Members of the Think Tank were physically confined within the prison, thus the operations and functions of the prison and its role in American society became the focus of their analysis. A year earlier, just prior to the Attica Rebellion, Angela Davis, who at the time was incarcerated in California, had presciently written about this practice:
The vast majority of political prisoners have not allowed the fact of imprisonment to curtail their educational, agitational, and organizing activities, which they continue behind prison walls.
My dissertation research attempts to trace the impact of the political and intellectual work of the Think Tank and the ways in which their ideas and frameworks continue to circulate today – within and beyond prisons. Their accomplishments are numerous, yet they are best known as the architects of what became known as “The Seven Neighborhood Study” in the early 1990s. The study, which analyzed demographic data and offered public policy solutions was ahead of its time. It is often cited for clearly demonstrating that at the time 75% of the state’s prisoners came from just seven neighborhoods in New York City. Larry and Eddie wrote this study together and the Think Tank distributed it to their wide network of connections on the inside and on the outside.
Upon his release from prison in 1992, the New York Times wrote a story on the study which helped to elevate Eddie’s profile in criminal justice spheres. Although “free,” he continued to work on prison issues, helping to establish organizations such as the Community Justice Center, The Prison Moratorium Project, The Center for NuLeadership on Urban Solutions, and the radio Program, On The Count: The Prison and Criminal Justice Report.

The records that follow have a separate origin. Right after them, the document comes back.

(* ===== verification/Signature.v ===== *)
(** * Signatures ([include/netsentinel/signature_db.hpp],
      [src/analysis/signature_db.cpp]) *)
From S2P Require Import Prelude.

(** ** Definitions *)

Definition kFnvOffsetBasis : Z := 0xcbf29ce484222325.
Definition kFnvPrime : Z := 0x100000001b3.

Definition kEicarTestString : string :=
  "X5O!P%@AP[4\PZX54(P^)7CC)7}$EICAR-STANDARD-ANTIVIRUS-TEST-FILE!$H+H*".

(** The bytes of a [std::string]. *)
Definition string_bytes (s : string) : list Z :=
  (λ c, Z.of_N (Ascii.N_of_ascii c)) <$> String.list_ascii_of_string s.

(** One iteration: [hash ^= data[i]; hash *= kFnvPrime;] on [uint64_t]. *)
Definition fnv1a_step (hash byte : Z) : Z := wrap 64 (Z.lxor hash byte * kFnvPrime).

Definition fnv1a_hash (data : list Z) : Z := fold_left fnv1a_step data kFnvOffsetBasis.

Record SignatureDatabase : Type := mk_SignatureDatabase {
  known_bad_hashes_ : gset Z
}.

Definition add_hash (hash : Z) (db : SignatureDatabase) : SignatureDatabase :=
  mk_SignatureDatabase ({[hash]} ∪ known_bad_hashes_ db).

Definition add_signature (raw_bytes : string) (db : SignatureDatabase) : SignatureDatabase :=
  add_hash (fnv1a_hash (string_bytes raw_bytes)) db.

(** The constructor. *)
Definition SignatureDatabase_new : SignatureDatabase :=
  add_signature kEicarTestString (mk_SignatureDatabase ∅).

(** [matches(data, length)]; [None] is the null pointer. *)
Definition matches (db : SignatureDatabase) (data : option (list Z)) : bool :=
  match data with
  | None => false
  | Some bytes =>
      if Zlength bytes =? 0 then false
      else bool_decide (fnv1a_hash bytes ∈ known_bad_hashes_ db)
  end.

(** ** Lemmas *)

(** The inverse of the FNV prime modulo [2 ^ 64]. *)
Definition fnv_inverse : Z := 0xce965057aff6957b.

Lemma fnv_inverse_ok : (kFnvPrime * fnv_inverse) mod 2 ^ 64 = 1.
Proof. by vm_compute. Qed.

Lemma fnv_prime_cancel a b :
  is_uint 64 a → is_uint 64 b → wrap 64 (a * kFnvPrime) = wrap 64 (b * kFnvPrime) → a = b.
Proof.
  assert (Hinv : ∀ x, is_uint 64 x → (wrap 64 (x * kFnvPrime) * fnv_inverse) mod 2 ^ 64 = x).
  { intros x Hx. unfold wrap. rewrite Z.mul_mod_idemp_l by done.
    rewrite <- Z.mul_assoc, <- Z.mul_mod_idemp_r, fnv_inverse_ok, Z.mul_1_r by done.
    by apply Z.mod_small. }
  intros Ha Hb H. rewrite <- (Hinv a Ha), <- (Hinv b Hb). by rewrite H.
Qed.

Lemma fnv1a_step_range h b : is_uint 64 (fnv1a_step h b).
Proof. unfold fnv1a_step. auto with netdb. by apply wrap_range. Qed.

(** A step loses nothing of the hash state nor of the byte. *)
Lemma fnv1a_step_inj_hash h h' b :
  is_uint 64 h → is_uint 64 h' → is_uint 8 b → fnv1a_step h b = fnv1a_step h' b → h = h'.
Proof.
  intros H H' Hb E. assert (is_uint 64 b) by (by eapply (is_uint_mono 8)).
  apply fnv_prime_cancel, lxor_cancel_r in E; [done|by apply is_uint_lxor..].
Qed.

Lemma fnv1a_step_inj_byte h b b' :
  is_uint 64 h → is_uint 8 b → is_uint 8 b' → fnv1a_step h b = fnv1a_step h b' → b = b'.
Proof.
  intros H Hb Hb' E. assert (is_uint 64 b) by (by eapply (is_uint_mono 8)).
  assert (is_uint 64 b') by (by eapply (is_uint_mono 8)).
  apply fnv_prime_cancel, lxor_cancel_l in E; [done|by apply is_uint_lxor..].
Qed.

Lemma fnv1a_fold_range data h : is_uint 64 h → is_uint 64 (fold_left fnv1a_step data h).
Proof.
  revert h. induction data as [|b data IH]; intros h Hh; cbn; [done|].
  apply IH, fnv1a_step_range.
Qed.

Lemma fnv1a_fold_inj data h h' :
  is_uint 64 h → is_uint 64 h' → bytes_ok data →
  fold_left fnv1a_step data h = fold_left fnv1a_step data h' → h = h'.
Proof.
  intros Hh Hh' Hd. revert h h' Hh Hh'.
  induction Hd as [|b data Hb _ IH]; intros h h' Hh Hh' E; cbn in E; [done|].
  apply (IH _ _ (fnv1a_step_range _ _) (fnv1a_step_range _ _)) in E.
  by eapply fnv1a_step_inj_hash.
Qed.

Lemma fnv1a_hash_range data : is_uint 64 (fnv1a_hash data).
Proof. by apply fnv1a_fold_range. Qed.

Lemma string_bytes_ok s : bytes_ok (string_bytes s).
Proof.
  unfold string_bytes. apply Forall_fmap, Forall_true. intros c. cbn.
  unfold is_uint. pose proof (Ascii.N_ascii_bounded c). change (2 ^ 8) with 256. lia.
Qed.

Lemma matches_iff db data :
  matches db (Some data) = true ↔ data ≠ [] ∧ fnv1a_hash data ∈ known_bad_hashes_ db.
Proof.
  cbn. destruct (Z.eqb_spec (Zlength data) 0) as [E|E].
  - destruct data; [|unfold Zlength in E; cbn [length] in E; lia].
    split; [done|]. by intros [? _].
  - rewrite bool_decide_eq_true. split; [|by intros [_ ?]]. intros. split; [|done].
    intros ->. done.
Qed.

Lemma fnv1a_hash_differs pre b b' post :
  is_uint 8 b → is_uint 8 b' → bytes_ok post → b ≠ b' →
  fnv1a_hash (pre ++ b :: post) ≠ fnv1a_hash (pre ++ b' :: post).
Proof.
  intros Hb Hb' Hpost Hne E. unfold fnv1a_hash in E. rewrite !fold_left_app in E. cbn in E.
  apply fnv1a_fold_inj in E; [|apply fnv1a_step_range..|done].
  apply Hne. eapply fnv1a_step_inj_byte, E; [|done..]. by apply fnv1a_fold_range.
Qed.

Lemma added_hashes db sig h :
  h ∈ known_bad_hashes_ (add_signature sig db) ↔
  h = fnv1a_hash (string_bytes sig) ∨ h ∈ known_bad_hashes_ db.
Proof.
  unfold add_signature, add_hash. cbn [known_bad_hashes_].
  by rewrite elem_of_union, elem_of_singleton.
Qed.

Lemma builtin_hashes h :
  h ∈ known_bad_hashes_ SignatureDatabase_new ↔ h = fnv1a_hash (string_bytes kEicarTestString).
Proof.
  unfold SignatureDatabase_new. rewrite added_hashes. split; [|auto].
  intros [?|[]%not_elem_of_empty]. done.
Qed.

(** ** Properties *)

(** FNV-1a never confuses two payloads that differ in a single byte: same
    bytes before and after, different byte in between, different 64-bit hash. *)
Theorem fnv1a_single_byte pre b b' post :
  is_uint 8 b → is_uint 8 b' → bytes_ok post → b ≠ b' →
  fnv1a_hash (pre ++ b :: post) ≠ fnv1a_hash (pre ++ b' :: post).
Proof. intros. by apply fnv1a_hash_differs. Qed.

Lemma fnv1a_single_byte_witness : fnv1a_hash [1; 2; 3] ≠ fnv1a_hash [1; 7; 3].
Proof. apply (fnv1a_single_byte [1] 2 7 [3]); by_decide. Defined.

(** What the database matches: exactly the non-empty payloads whose hash was
    added; adding a hash or a raw signature keeps every earlier match and adds
    only the payloads with that hash. *)
Theorem matches_add_signature db sig data :
  matches (add_signature sig db) (Some data) = true ↔
  matches db (Some data) = true ∨ (data ≠ [] ∧ fnv1a_hash data = fnv1a_hash (string_bytes sig)).
Proof. rewrite !matches_iff, added_hashes. tauto. Qed.

(** The built-in signature set recognises the EICAR string, and changing any
    single byte of that string yields a payload it does not match. *)
Theorem eicar_exact pre b b' post :
  string_bytes kEicarTestString = pre ++ b :: post → is_uint 8 b' →
  matches SignatureDatabase_new (Some (pre ++ b :: post)) = true ∧
  (b' ≠ b → matches SignatureDatabase_new (Some (pre ++ b' :: post)) = false).
Proof.
  intros Hs Hb'. pose proof (string_bytes_ok kEicarTestString) as Hok.
  rewrite Hs in Hok. unfold bytes_ok in Hok. rewrite Forall_app, Forall_cons in Hok.
  destruct Hok as (_ & Hb & Hpost). split.
  - rewrite matches_iff, builtin_hashes, Hs. split; [by destruct pre|done].
  - intros Hne. apply not_true_iff_false. rewrite matches_iff, builtin_hashes, Hs.
    intros [_ Hin]. revert Hin. by apply fnv1a_hash_differs.
Qed.

Lemma eicar_exact_witness :
  matches SignatureDatabase_new (Some (string_bytes kEicarTestString)) = true ∧
  (89 ≠ 88 → matches SignatureDatabase_new
               (Some (89 :: tail (string_bytes kEicarTestString))) = false).
Proof.
  apply (eicar_exact [] 88 89 (tail (string_bytes kEicarTestString))); [by vm_compute|by_decide].
Defined.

In one of my interviews with Eddie I asked him why he kept working so hard despite his ailing health. He said:
We have a warrior mentality and warriors never put their shields down.
I remember being struck by how he referred to himself using the collective pronoun, “we.” I also asked him about Human Justice, the theoretical framework he had been developing right up until his passing. I wanted to know what he hoped it would accomplish. He said:
Our primary objective has to be to dismantle the criminal punishment system, but to achieve that we have to engage in some intermediate steps, most of which are reformist. For instance, we need to remove all of the people who could be somewhere else, such as the mentally ill, the elderly, the infirmed, or people who have substance abuse issues. These populations may represent 40 or 50 percent of the total system. As we begin to extricate them, we shrink the system. Right now the Prison Industrial Complex is so massive that it’s almost beyond our imagination. But if we shrink it, not only in terms of the number of people who are captive within it, but also in terms of the money that’s being spent as a consequence of it, we begin to make it more manageable. So I think that in terms of activism, that has to be our long-term strategy.
Eddie was an indefatigable agent of radical social transformation whose commitment to building institutions, exchanging knowledge, and redefining the “common sense” terms of a given debate will ensure that his countless descendants have the necessary tools and resources to carry on the struggle.
Orisanmi Burton is a Doctoral Student in the Department of Anthropology at UNC Chapel Hill.